The use of the phrase ‘committed to the cause of women, in fact, finds mention in several places in the draft bill and its connotation only suggests that this will lead to not only inherent bias and prejudice against men in general, but will also result in frequently overlooking the merits of the case in order to provide some sort of reward to the woman.
In section 12(1), the Sexual Harassment at Workplace Bill states that if a complaint is found to be false, the committee “may recommend to the employer or the District Officer to take action against the woman or the person who has made the complaint”. In other words, the punishment for making a false Sexual Harassment in not mandatory, but discretionary, and would depend on the recommendation of members of such an NGO whose sole selection to the committee was dependent on their level of being “committed to the cause of women”.
This will lead to misusers walking scot-free in most cases and if at all, punishment is recommended, it will be nothing more than a rap on the wrist.
The Sexual Harassment at Workplace Bill in its present form and demand that the Sexual Harassment at Workplace Bill must be amended so that it does not violate Article 15 of the Indian Constitution and wrongly interpret Article 15(3).
We demand that:
a) The Sexual Harassment at Workplace Bill must be reviewed and amended immediately to make it Gender Neutral.
b) Severe punishment must be given to those who are responsible for ignoring the overwhelming public response and openly discriminating men and violating Article 15 of the Constitution of India, which prohibits discrimination against any citizen on the grounds of religion and sex as well as wrongly interpreting Article 15(3) of the Constitution, by exempting women from punishment for sexual harassment.
c) The mandatory inclusion of National Human Rights Commission (NHRC) as a watchdog group in every gender law-making committee so that men are not deliberately discriminated against, Article 15 of the Constitution is not violated again, Article 15 (3) is not wrongly interpreted and that the people’s opinions are not brutally trampled upon.

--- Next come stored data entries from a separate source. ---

(** A timer that stays armed and a timer that comes due never belong to
    the same user. *)
Lemma due_user_not_kept (L : string -> option Z) (d : Z) (s : State)
    (tm : Timer) :
  Inv L s -> In tm (armed s) ->
  is_due (now s + Z.max 0 d) tm = false ->
  ~ In (timer_user tm) (map timer_user (due_timers d s)).
Proof.
  intros I Hin Hnd Hu. apply in_map_iff in Hu.
  destruct Hu as (tm' & Eu & Hin'). unfold due_timers in Hin'.
  apply filter_In in Hin'. destruct Hin' as [Hin' Hd].
  destruct (inv_armed L s I tm Hin) as (_ & _ & R & _).
  destruct (inv_armed L s I tm' Hin') as (_ & _ & R' & _).
  rewrite Eu, R in R'.
  assert (tm = tm').
  { apply (NoDup_map_same handle (armed s)); try assumption.
    - exact (inv_handles L s I).
    - congruence. }
  subst tm'. congruence.
Qed.

Lemma Inv_elapse (L : string -> option Z) (d : Z) (s : State) :
  Inv L s -> Inv L (elapse d s).
Proof.
  intros I.
  destruct (elapse_fields d s) as (Ea & En & Et & _ & Hty & Hr1 & Hr2).
  assert (Hkeep : forall tm, In tm (armed s) ->
            ~ In (timer_user tm) (map timer_user (due_timers d s)) ->
            In tm (armed (elapse d s))).
  { intros tm Hin Hn. rewrite Ea. apply filter_In. split; [exact Hin|].
    destruct (is_due (now s + Z.max 0 d) tm) eqn:Ed; [|reflexivity].
    exfalso. apply Hn. apply in_map. unfold due_timers.
    apply filter_In. tauto. }
  constructor.
  - rewrite Ea. apply NoDup_map_filter. exact (inv_handles L s I).
  - intros tm Hin. rewrite Ea in Hin. apply filter_In in Hin.
    destruct Hin as [Hin Hnd]. apply negb_true_iff in Hnd.
    destruct (inv_armed L s I tm Hin) as (Hh & _ & R & HL).
    rewrite En, Et.
    rewrite (Hr2 _ (due_user_not_kept L d s tm I Hin Hnd)).
    unfold is_due in Hnd. apply Z.leb_gt in Hnd.
    repeat split; assumption.
  - intros u h Hu.
    destruct (in_dec string_dec u (map timer_user (due_timers d s)))
      as [Hd|Hd].
    + rewrite (Hr1 _ Hd) in Hu. discriminate.
    + rewrite (Hr2 _ Hd) in Hu.
      destruct (inv_ref L s I u h Hu) as (tm & Hin & Eh & Eu).
      exists tm. split; [|tauto]. apply Hkeep; [exact Hin|].
      rewrite Eu. exact Hd.
  - intros u Hu. apply Hty in Hu. destruct Hu as [Hu Hd].
    destruct (inv_typing L s I u Hu) as (tm & Hin & Eu).
    exists tm. split; [|exact Eu]. apply Hkeep; [exact Hin|].
    rewrite Eu. exact Hd.
Qed.

(** Along any run the invariant holds for the signal times computed by
    [last_signal]. *)
Lemma Inv_run (sel : option string) (steps : list Step)
    (L : string -> option Z) (s : State) :
  Inv L s ->
  Inv (fun u => last_signal sel u steps (now s) (L u)) (run sel steps s)
  /\ now s <= now (run sel steps s).
Proof.
  revert L s. induction steps as [|st steps IH]; intros L s I.
  - simpl. split; [|lia]. destruct I; constructor; assumption.
  - destruct st as [event|d]; cbn [run fold_left step last_signal].
    + pose proof (Inv_onTyping sel event L s I) as I'.
      assert (En : now (onTyping sel event s) = now s).
      { destruct (chat_open sel event) eqn:Ho.
        - destruct (ty_isTyping event) eqn:Ht.
          + rewrite onTyping_start by assumption. reflexivity.
          + rewrite onTyping_stop by assumption. reflexivity.
        - rewrite onTyping_ignored by assumption. reflexivity. }
      destruct (IH _ _ I') as [I'' Hle]. rewrite En in I'', Hle.
      split; [exact I''|exact Hle].
    + pose proof (Inv_elapse L d s I) as I'.
      destruct (elapse_fields d s) as (_ & _ & Et & _).
      destruct (IH _ _ I') as [I'' Hle]. rewrite Et in I'', Hle.
      split; [exact I''|]. unfold run in Hle. lia.
Qed.

Lemma filter_none {A : Type} (p : A -> bool) (l : list A) :
  (forall x, In x l -> p x = false) -> List.filter p l = [].
Proof.
  induction l as [|x l IH]; simpl; intros H; [reflexivity|].
  rewrite (H x) by now left. apply IH. intros y Hy. apply H. now right.
Qed.

Lemma users_filter (u : string) (l : list Timer) :
  List.filter (String.eqb u) (map timer_user l)
  = map timer_user
      (List.filter (fun tm => String.eqb (timer_user tm) u) l).
Proof.
  induction l as [|x l IH]; simpl; [reflexivity|].
  rewrite (String.eqb_sym u). destruct (String.eqb (timer_user x) u); simpl;
    rewrite IH; reflexivity.
Qed.

Lemma filter_swap {A : Type} (p q : A -> bool) (l : list A) :
  List.filter p (List.filter q l) = List.filter q (List.filter p l).
Proof.
  induction l as [|x l IH]; simpl; [reflexivity|].
  destruct (p x) eqn:Ep, (q x) eqn:Eq; simpl; rewrite ?Ep, ?Eq, IH;
    reflexivity.
Qed.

d) The mandatory inclusion of corporate bodies like FICCI , CII , ASSOCHAM and a corporate committee comprising an equal number of male and female members from the industry so that interests of both genders are kept in mind while drafting laws to truly achieve a equal opportunity workplace.

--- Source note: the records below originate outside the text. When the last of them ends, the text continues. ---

Example pretty_decimal :
  pretty (2%N) = "2" ∧ pretty (10%N) = "10" ∧ pretty (307%N) = "307".
Proof. vm_compute. done. Qed.

Lemma append_empty_r s : s +:+ EmptyString = s.
Proof. induction s as [|c s IH]; [done|]. by rewrite append_String, IH. Qed.

Lemma candidate_inj base_name : Inj (=) (=) (candidate base_name).
Proof.
  intros [|i] [|j] Heq; simpl in Heq; unfold suffixed in Heq.
  - done.
  - rewrite <- (append_empty_r base_name) in Heq at 1.
    by apply (inj (String.app base_name)) in Heq.
  - symmetry in Heq. rewrite <- (append_empty_r base_name) in Heq at 1.
    by apply (inj (String.app base_name)) in Heq.
  - apply (inj (String.app base_name)) in Heq.
    apply (inj (String.app "_")) in Heq.
    apply (inj pretty) in Heq. f_equal. lia.
Qed.

Lemma while_taken_from fuel used base_name k :
  match while_taken fuel used base_name (candidate base_name k) (N.of_nat k + 2) with
  | None => ∀ j, k ≤ j ≤ k + fuel → candidate base_name j ∈ used
  | Some name =>
      ∃ j, k ≤ j ≤ k + fuel ∧ name = candidate base_name j ∧ (name ∉ used)
           ∧ ∀ i, k ≤ i < j → candidate base_name i ∈ used
  end.
Proof.
  revert k. induction fuel as [|fuel IH]; intros k; simpl.
  - destruct (decide (candidate base_name k ∈ used)) as [Hin|Hout].
    + intros j Hj. by replace j with k by lia.
    + exists k. repeat split; [lia..|done|]. intros i Hi. lia.
  - destruct (decide (candidate base_name k ∈ used)) as [Hin|Hout].
    + specialize (IH (S k)). simpl in IH.
      replace (N.of_nat k + 2 + 1)%N with (N.pos (Pos.of_succ_nat k) + 2)%N by lia.
      destruct (while_taken fuel used base_name _ _) as [name|].
      * destruct IH as [j [Hj [Hname [Hfree Hbelow]]]].
        exists j. repeat split; [lia..|done|done|].
        intros i Hi. destruct (decide (i = k)) as [->|]; [done|].
        apply Hbelow. lia.
      * intros j Hj. destruct (decide (j = k)) as [->|]; [done|].
        apply IH. lia.
    + exists k. repeat split; [lia..|done|]. intros i Hi. lia.
Qed.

e) Involving external NGO based on legal knowledge and their background of delivering justice on merits and not merely being women’s rights champions.
f) Allowing the reporting of all cases, true or false accusations, in the media so that the magnitude of use or misuse can be measured.
g) Any fake accusations and allegations, once proved, must be dealt with the severe punishment as the amount of disrespect and defamation it would have by then caused to the working man is immeasurable.
h) Provision of any sort of settlement must be removed.